Stored dataset items
——————————

(** * Wyckoff multi-agent analysis: cache, retry, stream assembly, roles and
    orchestrator, embedded from the Python sources and checked against the
    specification.

    Python values are modelled by small inductive types, exceptions by an
    explicit [outcome], and the outside world (market-data provider, reasoning
    engine, clock) by an abstract state that every collaborator threads. *)

From Stdlib Require Import String List ZArith QArith Lia Lqa Bool.
From stdpp Require Import base option list strings gmap.

Local Open Scope string_scope.
Local Open Scope Z_scope.

(* ===================================================================== *)
(** * Python-level plumbing: exceptions and effectful computations        *)
(* ===================================================================== *)

Module Py.

(** An instance of a subclass of Python's [Exception]: what
    [type(e).__name__] and [str(e)] give. *)
Record exn := mkExn { exn_type : string; exn_msg : string }.

(** The result of evaluating a Python call: a value, or a raised exception. *)
Inductive outcome (A : Type) : Type :=
  | Ret (a : A)
  | Raise (e : exn).
Global Arguments Ret {A} a.
Global Arguments Raise {A} e.

(** A computation over a world [W] that may raise. *)
Definition M (W A : Type) : Type := W -> outcome A * W.

Definition ret {W A} (a : A) : M W A := fun w => (Ret a, w).

Definition raise {W A} (e : exn) : M W A := fun w => (Raise e, w).

Definition bind {W A B} (m : M W A) (k : A -> M W B) : M W B :=
    fun w => match m w with
             | (Ret a, w') => k a w'
             | (Raise e, w') => (Raise e, w')
             end.

(** [try: m  except Exception as e: h e] *)
Definition try_except {W A} (m : M W A) (h : exn -> M W A) : M W A :=
    fun w => match m w with
             | (Ret a, w') => (Ret a, w')
             | (Raise e, w') => h e w'
             end.

Definition ValueError (msg : string) : exn := mkExn "ValueError" msg.

(** [range(n)] for an [int] n: empty when [n <= 0]. *)
Definition range (n : Z) : list Z := map Z.of_nat (seq 0 (Z.to_nat n)).

(** [needle in hay] on strings. *)
Fixpoint contains (needle hay : string) : bool :=
    String.prefix needle hay ||
    match hay with
    | EmptyString => false
    | String _ rest => contains needle rest
    end.

End Py.

Export Py.

Declare Scope py_scope.
Delimit Scope py_scope with py.
Notation "x <~ m ;; k" := (bind m (fun x => k))
  (at level 100, m at next level, right associativity) : py_scope.

(* ===================================================================== *)
(** * data_fetcher/base.py, data_fetcher/data_fetcher.py: [retry]          *)
(* ===================================================================== *)

Module Retry.

(** What an observer of the wrapper sees: each invocation of the wrapped
    function (with the loop index) and each [time.sleep]. Log lines are not
    recorded. *)
Inductive event :=
  | EvCall (attempt : Z)
  | EvSleep (seconds : Z).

——————————

• Exercise brief: Please copy every line in the entries where "outcome" appears.

• Answer to the problem:
    explicit [outcome], and the outside world (market-data provider, reasoning
Inductive outcome (A : Type) : Type :=
Definition M (W A : Type) : Type := W -> outcome A * W.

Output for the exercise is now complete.